Figure 2. Immunoblotting and enzyme activity measurement of feline PDE5 expressed in E. coli.

(a) Immunoblot analysis and coomassie blue staining of whole cell extracts made from E. coli cells carrying feline PDE5 expression plasmid pT7-PDE5 or a control vector pSNAP-tag(T7). Lanes 1 and 3 are extracts from cells carrying pSNAP-tag(T7). Lanes 2 and 4 are extracts from cells carrying pT7-PDE5. Lanes 1 and 2 are Coomassie blue staining of the gel. Lanes 3 and 4 are immunoblot using an anti-human PDE5 antibody. (b) Measurement of PDE5 activity. PDE activity of the extracts from cells carrying pT7-PDE5 in the presence or absence of a PDE5 inhibitor, MY5445, was shown (see Method for details). Basal level PDE activity determined with extract from cells carrying pSNAP-tag(T7) was subtracted. The error bars indicate standard deviation (n = 4).

Figure 3. Detection of PDE5 expression in myocytes of feline RV by IHC staining.

Consecutive paraffin embedded RV tissue sections from control feline hearts were used to examine PDE5 expression. The section in a) was incubated first with a rabbit polyclonal anti-PDE5 antibody followed by HRP conjugated anti-rabbit secondary antibody and then developed using ImmPACT NovaRED as a substrate to visualize the bonded antibodies. Section b) was processed in parallel with a) but omitted the primary anti-PDE5 antibody. Hematoxylin QS was used as nuclear counterstaining.

Figure 4. Detection of cGMP specific PDE activities in feline cardiac tissues.

Tissue homogenates from RV and LV of control animals were prepared as described in Methods. cGMP specific PDE activity in these samples were measured in the presence or absence of 120 uM MY5445, a specific inhibitor of PDE5, as described in Methods. The error bars indicate standard deviation (n = 4).

Figure 5. Determination of PDE5 expression in feline hypertrophy models.

Tissue homogenates from LV and RV of control, PA-banded and Ao-banded animal models were analyzed for PDE5 expression by immunoblotting. (a) Homogenates from LV samples. (b) Homogenate from RV samples. Samples from control, PA-banded and Ao-banded groups were indicated in the figure. E. coli extracts from strains carrying pT7-PDE5 and pSNAP-tag(T7) were used as positive and negative controls (shown as+and -). GAPDH levels in the same set of tissue samples were also determined by immunoblotting, and used for normalization of PDE5 levels. (c) Normalized average PDE level in LV tissues from each group (n = 4). (d) Normalized average PDE level in RV tissues from each group. The error bars indicate standard deviations. Student t-test p values that show statistical significance are indicated in the figure.

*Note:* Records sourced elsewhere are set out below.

(* ===== verification/Csv.v ===== *)
(** Python's [csv.writer] in its default dialect, and a reader for it.

    The reports are written with [csv.writer(buffer, delimiter=",")]: fields are
    separated by commas, a row ends with CR LF, a field is quoted when it holds a
    comma, a quote or a line end, and quotes inside are doubled.  The reader is
    the state machine of [csv.reader] for the same dialect; it is the
    specification of the writer: reading back gives the rows written. *)
From stdpp Require Import base sets list strings.
From Stdlib Require Import Ascii ZArith Lia.
From S2P Require Import Prelude PyStr PyNum PyVal.

Open Scope string_scope.
#[global] Arguments String.append !s1 s2 / : simpl nomatch.

Definition comma : ascii := ",".
Definition quote : ascii := ascii_of_N 34.
Definition cr : ascii := ascii_of_N 13.
Definition lf : ascii := ascii_of_N 10.
Definition crlf : string := String cr (String lf "").

(** ** The writer *)

Definition needs_quote (c : ascii) : bool := bool_decide (c ∈ [comma; quote; cr; lf]).
Definition plain (s : string) : bool := str_forall (fun c => negb (needs_quote c)) s.

Fixpoint double_quotes (s : string) : string :=
  match s with
  | "" => ""
  | String c s =>
      if bool_decide (c = quote) then String quote (String quote (double_quotes s))
      else String c (double_quotes s)
  end.

Definition quoted (s : string) : string := String quote (double_quotes s +:+ String quote "").
Definition csv_field (s : string) : string := if plain s then s else quoted s.

(** The text of a cell: nothing for [None], [str(v)] otherwise. *)
Definition csv_cell (v : pyval) : string :=
  match v with VNone => "" | _ => py_str v end.

(** A row that would be written as nothing, but has a field, is written as an
    empty quoted field. *)
Definition csv_line (cells : list string) : string :=
  match cells with
  | [""] => quoted ""
  | _ => str_join (String comma "") (csv_field <$> cells)
  end +:+ crlf.

Definition writerow (buffer : string) (row : list pyval) : string :=
  buffer +:+ csv_line (csv_cell <$> row).

(** The texts of the cells of some rows. *)
Definition csv_cells (rows : list (list pyval)) : list (list string) :=
  (fun row : list pyval => csv_cell <$> row) <$> rows.

Definition writerows (buffer : string) (rows : list (list pyval)) : string :=
  foldl writerow buffer rows.

(** ** The reader *)

Inductive csv_mode : Type :=
| StartRecord | StartField | InField | InQuoted | QuoteInQuoted | EatNewline.

Record csv_state := mkcsv {
  mode : csv_mode;
  field : string;
  fields : list string;
  records : list (list string) }.

Definition csv_init : csv_state := mkcsv StartRecord "" [] [].

Definition set_mode (m : csv_mode) (st : csv_state) : csv_state :=
  mkcsv m (field st) (fields st) (records st).
Definition add_char (m : csv_mode) (c : ascii) (st : csv_state) : csv_state :=
  mkcsv m (field st +:+ String c "") (fields st) (records st).
Definition save_field (st : csv_state) : csv_state :=
  mkcsv StartField "" (fields st ++ [field st]) (records st).
Definition end_record (st : csv_state) : csv_state :=
  mkcsv EatNewline "" [] (records st ++ [fields st]).

Definition is_newline (c : ascii) : bool := bool_decide (c = cr) || bool_decide (c = lf).

(** What a character does at the start of a field. *)
Definition start_field (c : ascii) (st : csv_state) : csv_state :=
  if is_newline c then end_record (save_field st)
  else if bool_decide (c = quote) then set_mode InQuoted st
  else if bool_decide (c = comma) then save_field st
  else add_char InField c st.

Definition csv_step (st : csv_state) (c : ascii) : option csv_state :=
  match mode st with
  | StartRecord => Some (if is_newline c then end_record st else start_field c st)
  | StartField => Some (start_field c st)
  | InField =>
      Some (if is_newline c then end_record (save_field st)
            else if bool_decide (c = comma) then save_field st
            else add_char InField c st)
  | InQuoted =>
      Some (if bool_decide (c = quote) then set_mode QuoteInQuoted st else add_char InQuoted c st)
  | QuoteInQuoted =>
      Some (if bool_decide (c = quote) then add_char InQuoted c st
            else if bool_decide (c = comma) then save_field st
            else if is_newline c then end_record (save_field st)
            else add_char InField c st)
  | EatNewline =>
      if bool_decide (c = lf) then Some (set_mode StartRecord st)
      else if bool_decide (c = cr) then Some st else None
  end.

Fixpoint csv_run (st : csv_state) (s : string) : option csv_state :=
  match s with
  | "" => Some st
  | String c s => st' ← csv_step st c; csv_run st' s
  end.

(** At the end of the text an open record is completed; [None] is the reader's
    error on a character after a bare carriage return. *)
Definition csv_read (s : string) : option (list (list string)) :=
  st ← csv_run csv_init s;
  Some match mode st with
       | StartRecord | EatNewline => records st
       | _ => records (end_record (save_field st))
       end.

(** ** The round trip *)

Lemma csv_run_app st s t : csv_run st (s +:+ t) = (st' ← csv_run st s; csv_run st' t).
Proof.
  revert st. induction s as [|c s IH]; intros st; cbn; [done|].
  destruct (csv_step st c); cbn; [apply IH | done].
Qed.

Ltac csv_unfold :=
  cbn; unfold csv_step; cbn; unfold start_field, add_char, set_mode, save_field, end_record; cbn.

Lemma append_snoc s c t : (s +:+ String c "") +:+ t = s +:+ String c t.
Proof. by rewrite append_assoc. Qed.

Lemma run_in_field f fs rs s :
  plain s = true -> csv_run (mkcsv InField f fs rs) s = Some (mkcsv InField (f +:+ s) fs rs).
Proof.
  revert f. induction s as [|c s IH]; intros f; cbn; [by rewrite append_nil_r|].
  intros [Hc Hs]%andb_true_iff. csv_unfold. unfold is_newline, needs_quote in Hc |- *.
  apply negb_true_iff, bool_decide_eq_false in Hc.
  rewrite !bool_decide_false by set_solver. cbn.
  rewrite IH by done. by rewrite append_snoc.
Qed.

Lemma run_quoted f fs rs s :
  csv_run (mkcsv InQuoted f fs rs) (double_quotes s) = Some (mkcsv InQuoted (f +:+ s) fs rs).
Proof.
  revert f. induction s as [|c s IH]; intros f; cbn; [by rewrite append_nil_r|].
  destruct (decide (c = quote)) as [->|Hc].
  - change (csv_run (mkcsv InQuoted (f +:+ String quote "") fs rs) (double_quotes s)
            = Some (mkcsv InQuoted (f +:+ String quote s) fs rs)).
    rewrite IH. by rewrite append_snoc.
  - rewrite bool_decide_false by done. csv_unfold.
    rewrite bool_decide_false by done. cbn. rewrite IH. by rewrite append_snoc.
Qed.

(** The state after the text of a field: the field is complete, the next
    character decides what becomes of it. *)
Inductive field_read (s : string) (fs : list string) (rs : list (list string)) : csv_state -> Prop :=
| read_empty : s = "" -> field_read s fs rs (mkcsv StartField "" fs rs)
| read_plain : field_read s fs rs (mkcsv InField s fs rs)
| read_quoted : field_read s fs rs (mkcsv QuoteInQuoted s fs rs).

Lemma field_read_next s fs rs st :
  field_read s fs rs st ->
  csv_step st comma = Some (mkcsv StartField "" (fs ++ [s]) rs) /\
  csv_step st cr = Some (mkcsv EatNewline "" [] (rs ++ [fs ++ [s]]))%list.
Proof. by destruct 1; subst. Qed.

Lemma run_quoted_field fs rs s :
  csv_run (mkcsv StartField "" fs rs) (quoted s) = Some (mkcsv QuoteInQuoted s fs rs) /\
  csv_run (mkcsv StartRecord "" fs rs) (quoted s) = Some (mkcsv QuoteInQuoted s fs rs).
Proof.
  assert (csv_run (mkcsv InQuoted "" fs rs) (double_quotes s +:+ String quote "")
          = Some (mkcsv QuoteInQuoted s fs rs)) as H by by rewrite csv_run_app, run_quoted.
  split; exact H.
Qed.

Lemma run_field fs rs s :
  exists st, csv_run (mkcsv StartField "" fs rs) (csv_field s) = Some st /\ field_read s fs rs st.
Proof.
  unfold csv_field. destruct (plain s) eqn:Hp.
  - destruct s as [|c s]; [eexists; split; [done | by constructor]|].
    cbn in Hp. apply andb_true_iff in Hp as [Hc Hs]. csv_unfold.
    unfold is_newline, needs_quote in Hc |- *.
    apply negb_true_iff, bool_decide_eq_false in Hc.
    rewrite !bool_decide_false by set_solver. cbn.
    rewrite run_in_field by done. eexists. split; [done | constructor].
  - rewrite (proj1 (run_quoted_field fs rs s)). eexists. split; [done | constructor].
Qed.

(** A start of a record reads a field that writes something like any other start. *)
Lemma start_record_field fs rs c s :
  is_newline c = false ->
  csv_run (mkcsv StartRecord "" fs rs) (String c s) = csv_run (mkcsv StartField "" fs rs) (String c s).
Proof. intros H. cbn. unfold csv_step. cbn [mode]. by rewrite H. Qed.

Lemma run_fields fs rs l :
  l <> [] ->
  csv_run (mkcsv StartField "" fs rs) (str_join (String comma "") (csv_field <$> l) +:+ crlf)
  = Some (mkcsv StartRecord "" [] (rs ++ [fs ++ l]))%list.
Proof.
  revert fs. induction l as [|x l IH]; intros fs Hl; [done|]. clear Hl.
  destruct (run_field fs rs x) as (st & Hst & Hr).
  destruct (field_read_next _ _ _ _ Hr) as [Hcomma Hcr].
  destruct l as [|y l].
  - cbn [fmap list_fmap str_join]. rewrite csv_run_app, Hst. cbn [mbind option_bind crlf csv_run].
    rewrite Hcr. reflexivity.
  - rewrite fmap_cons, join_cons by done. rewrite append_assoc, csv_run_app, Hst.
    cbn [mbind option_bind]. rewrite append_assoc. cbn [String.append csv_run].
    rewrite Hcomma. cbn [mbind option_bind].
    rewrite (IH (fs ++ [x])%list) by done. by rewrite <- app_assoc.
Qed.

(** The first character of a written row is not a line end. *)
Lemma field_start s :
  s = "" \/ exists c t, csv_field s = String c t /\ is_newline c = false.
Proof.
  destruct s as [|c s]; [by left|]. right. unfold csv_field.
  destruct (plain (String c s)) eqn:Hp; [|by eexists _, _].
  cbn in Hp. apply andb_true_iff in Hp as [Hc _]. exists c, s. split; [done|].
  unfold is_newline, needs_quote in *. apply negb_true_iff, bool_decide_eq_false in Hc.
  by rewrite !bool_decide_false by set_solver.
Qed.

Lemma line_start x l :
  x :: l <> [""] ->
  exists c s, str_join (String comma "") (csv_field <$> x :: l) = String c s /\ is_newline c = false.
Proof.
  intros Hne. rewrite fmap_cons.
  destruct (field_start x) as [->|(c & t & Hx & Hc)]; destruct l as [|y l]; try done.
  - rewrite fmap_cons, join_cons by done. by eexists _, _.
  - rewrite Hx. by eexists _, _.
  - rewrite fmap_cons, join_cons, Hx by done. by eexists _, _.
Qed.

Lemma run_line rs cells :
  csv_run (mkcsv StartRecord "" [] rs) (csv_line cells)
  = Some (mkcsv StartRecord "" [] (rs ++ [cells]))%list.
Proof.
  destruct cells as [|x l]; [done|]. destruct (decide (x :: l = [""])) as [[= -> ->]|Hne].
  - unfold csv_line. rewrite csv_run_app, (proj2 (run_quoted_field [] rs "")). reflexivity.
  - replace (csv_line (x :: l))
      with (str_join (String comma "") (csv_field <$> x :: l) +:+ crlf)
      by (by unfold csv_line; destruct x, l).
    destruct (line_start x l Hne) as (c & s & Hs & Hc).
    pose proof (run_fields [] rs (x :: l) ltac:(done)) as Hrun.
    rewrite Hs in *. cbn [String.append] in *. by rewrite start_record_field.
Qed.

Lemma run_writerows rows : forall buffer rs,
  csv_run csv_init buffer = Some (mkcsv StartRecord "" [] rs) ->
  csv_run csv_init (writerows buffer rows)
  = Some (mkcsv StartRecord "" [] (rs ++ csv_cells rows))%list.
Proof.
  induction rows as [|r rows IH]; intros buffer rs Hb; cbn.
  - by rewrite app_nil_r.
  - erewrite IH.
    2:{ unfold writerow. rewrite csv_run_app, Hb. apply run_line. }
    by rewrite <- app_assoc.
Qed.

(** Reading what was written gives the text of the cells, whatever they hold. *)
Lemma csv_read_writerows rows : csv_read (writerows "" rows) = Some (csv_cells rows).
Proof. unfold csv_read. by rewrite (run_writerows rows "" []). Qed.

Lemma writerows_app buffer r1 r2 : writerows buffer (r1 ++ r2) = writerows (writerows buffer r1) r2.
Proof. apply foldl_app. Qed.
Definition sanitize_row (row : list pyval) : list pyval :=
  let new_row := sanitize_char "," <$> row in
  let new_row := sanitize_char (String cr "") <$> new_row in
  sanitize_char (String lf "") <$> new_row.

Definition create_filename (file_name : string) (file_ext : option string) (report_id : string)
    (detailed_filename : bool) : string :=
  let file_name := "report_id_" +:+ report_id +:+ "/" +:+ file_name in
  let file_name := if detailed_filename then file_name +:+ "-" +:+ report_id else file_name in
  match file_ext with
  | None | Some "" => file_name
  | Some ext => file_name +:+ "." +:+ ext
  end.

(** ** [CSVHelper] *)

Definition ANSIBLE_ERROR_MESSAGE : string := "Error. See logs.".

(** [s[:-1]] *)
Definition chop (s : string) : string := str_take (String.length s - 1) s.

(** [serialize_list] and [serialize_dict] call each other on the items of
    their values; other items are formatted with [%s]. *)
Fixpoint serialize_item (v : pyval) : string :=
  match v with
  | VList l =>
      match l with
      | [] => ""
      | _ => chop ("[" +:+ str_join "" ((fun x => serialize_item x +:+ ";") <$> l)) +:+ "]"
      end
  | VDict d =>
      match d with
      | [] => ""
      | _ =>
          if negb (is_none (dget_none "rc" d)) then ANSIBLE_ERROR_MESSAGE
          else chop ("{" +:+ str_join "" ((fun '(k, x) => k +:+ ":" +:+ serialize_item x +:+ ";") <$> d))
               +:+ "}"
      end
  | _ => py_str v
  end.

Definition serialize_list (l : list pyval) : string := serialize_item (VList l).
Definition serialize_dict (d : pydict) : string := serialize_item (VDict d).

Definition serialize_value (fact_value : pyval) : pyval :=
  match fact_value with
  | VDict d => VStr (serialize_dict d)
  | VList l => VStr (serialize_list l)
  | _ => fact_value
  end.

Definition header_product (acc : list string * pydict) (prod : pyval) : Res (list string * pydict) :=
  let '(headers, fact_addon) := acc in
  prod_name ← vget prod "name";
  if truthy prod_name then
    s ← as_str "lower" prod_name;
    presence ← vget_default prod "presence" (VStr "unknown");
    Ok (headers ++ [str_lower s], dset (str_lower s) presence fact_addon)%list
  else Ok acc.

Definition header_key (fact : pydict) (acc : list string * pydict) (fact_key : string)
  : Res (list string * pydict) :=
  let '(headers, fact_addon) := acc in
  if bool_decide (fact_key = "products") then
    let prods := default (VList []) (dget fact_key fact) in
    if truthy prods then
      l ← py_iter prods;
      foldM header_product acc l
    else Ok acc
  else Ok (headers ++ [fact_key], fact_addon)%list.

(** The facts are updated in place with the presence of their products: the
    updated facts are returned with the headers. *)
Definition header_fact (acc : list string * list pydict) (fact : pyval)
  : Res (list string * list pydict) :=
  let '(headers, facts) := acc in
  d ← as_dict "keys" fact;
  r ← foldM (header_key d) (headers, []) (dkeys d);
  let '(headers, fact_addon) := r in
  Ok (headers, facts ++ [dupdate d fact_addon])%list.

Definition generate_headers (fact_list : pyval) (exclude : list string)
  : Res (list string * list pydict) :=
  l ← py_iter fact_list;
  r ← foldM header_fact ([], []) l;
  let '(headers, facts) := r in
  Ok (str_sorted (filter (fun h => h ∉ exclude) (dedup headers)), facts).

(** ** [create_details_csv] *)

Record report_row := mkreport {
  report_version : string;
  report_platform_id : string;
  cached_csv : option string }.

Definition REPORT_TYPE_DETAILS : string := "details".

(** [Report.objects.get(id=report_id)] *)
Definition get_report (reports : gmap Z report_row) (report_id : pyval) : Res (option (Z * report_row)) :=
  id ← py_int report_id;
  Ok (row ← reports !! id; Some (id, row)).

(** [len(v)] *)
Definition py_len (v : pyval) : Res Z :=
  match v with
  | VList l => Ok (Z.of_nat (length l))
  | VDict d => Ok (Z.of_nat (length d))
  | VStr s => Ok (str_len s)
  | _ => Err TypeError
  end.

Definition fact_row (headers : list string) (fact : pydict) : list pyval :=
  sanitize_row ((fun header => serialize_value (dget_none header fact)) <$> headers).

Definition strs (l : list string) : list pyval := VStr <$> l.
Lemma pop_metadata_total l : forallb entitlement_ok l = true -> is_Ok (mapM pop_metadata l).
Proof.
  induction l as [|v l IH]; intros Hl; [by eexists|].
  cbn in Hl. apply andb_true_iff in Hl as [Hv Hl]. destruct v as [| | | | | |d| | |]; try done.
  cbn. cbn in Hv. unfold dmem in Hv. unfold dget_exn. destruct (dget "metadata" d); [|done].
  cbn. destruct (IH Hl) as [l' ->]. by eexists.
Qed.

Definition plain_header (h : string) : Prop := (h ∉ source_headers) /\ h <> "entitlements".

Lemma system_cell_spec system info h :
  list_or_falsy entitlement_ok (dget_none "entitlements" system) = true ->
  exists c, system_cell system info h = Ok c /\
    (plain_header h -> c = serialize_value (dget_none h system)).
Proof.
  intros He. unfold system_cell, plain_header. case_bool_decide; [eexists; split; [done | tauto]|].
  case_bool_decide as Hh; [subst h | by eexists].
  destruct (dget_none "entitlements" system) as [| | | | |l| | | |];
    try done; try (cbn [list_or_falsy] in He; rewrite (proj1 (negb_true_iff _) He); by eexists).
  destruct (truthy (VList l)); [|by eexists]. cbn [py_iter mbind res_bind].
  destruct (pop_metadata_total l He) as [l' ->]. eexists. split; [done|]. tauto.
Qed.

(** The row of a fingerprint: the serialized values in the plain columns. *)
Definition row_of (headers : list string) (system : pydict) (row : list pyval) : Prop :=
  exists cells, row = sanitize_row cells /\
    Forall2 (fun h c => plain_header h -> c = serialize_value (dget_none h system)) headers cells.

Lemma system_row_spec headers system :
  list_or_falsy is_dict (dget_none "sources" system) = true ->
  is_none (dget_none "sources" system) || is_list (dget_none "sources" system) = true ->
  list_or_falsy entitlement_ok (dget_none "entitlements" system) = true ->
  exists row, system_row headers system = Ok row /\ row_of headers system row.
Proof.
  intros Hs Hl He. unfold system_row.
  assert (exists info, (if is_none (dget_none "sources" system) then Ok None
           else i ← compute_source_info (dget_none "sources" system); Ok (Some i)) = Ok info)
    as [info ->].
  { destruct (dget_none "sources" system) as [| | | | |l| | | |]; try done; [by eexists|].
    cbn [is_none]. destruct (compute_source_info_total l Hs) as [i ->]. by eexists. }
  cbn [mbind res_bind].
  assert (exists cells, mapM (system_cell system info) headers = Ok cells /\
    Forall2 (fun h c => plain_header h -> c = serialize_value (dget_none h system)) headers cells)
    as (cells & -> & Hc).
  { induction headers as [|h hs IH]; [exists []; by split; [|constructor]|].
    destruct (system_cell_spec system info h He) as (c & Hc & Hv), IH as (cs & Hcs & Hf).
    exists (c :: cs). cbn. rewrite Hc. cbn. rewrite Hcs. split; [done | by constructor]. }
  eexists. split; [done|]. by exists cells.
Qed.

(** What the fields added and the product columns leave of a fingerprint. *)
Lemma system_kept system fact :
  system_wf (VDict system) = true -> agree_but (fact_products system) system fact ->
  list_or_falsy is_dict (dget_none "sources" fact) = true /\
  is_none (dget_none "sources" fact) || is_list (dget_none "sources" fact) = true /\
  list_or_falsy entitlement_ok (dget_none "entitlements" fact) = true.
Proof.
  unfold system_wf. cbn [dict_of]. intros Hwf Ha.
  repeat (apply andb_true_iff in Hwf as [? Hwf] || (apply andb_true_iff in H as [? ?])).
  repeat match goal with H : _ && _ = true |- _ => apply andb_true_iff in H as [? ?] end.
  repeat match goal with H : negb (bool_decide _) = true |- _ =>
    apply negb_true_iff, bool_decide_eq_false in H end.
  assert (forall h, h ∉ fact_products system -> dget_none h fact = dget_none h system) as E
    by (intros h Hh; unfold dget_none; by rewrite (Ha h Hh)).
  rewrite !E by done. done.
Qed.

Figure 6. cGKI expression in feline hypertrophy models.

Tissue homogenates from LV (a) and RV (b) of control, PA-banded and Ao-banded animal models were analyzed for cGKI expression by immunoblotting, as described in Figure 5. GAPDH levels in the same set of samples were used to normalize the cGKI levels. The normalized average cGKI levels in each group (n = 4) are shown in (c) for LV and (d) in RV. The error bars indicate standard deviations. Student t-test p values that show statistical significance are indicated in the figure.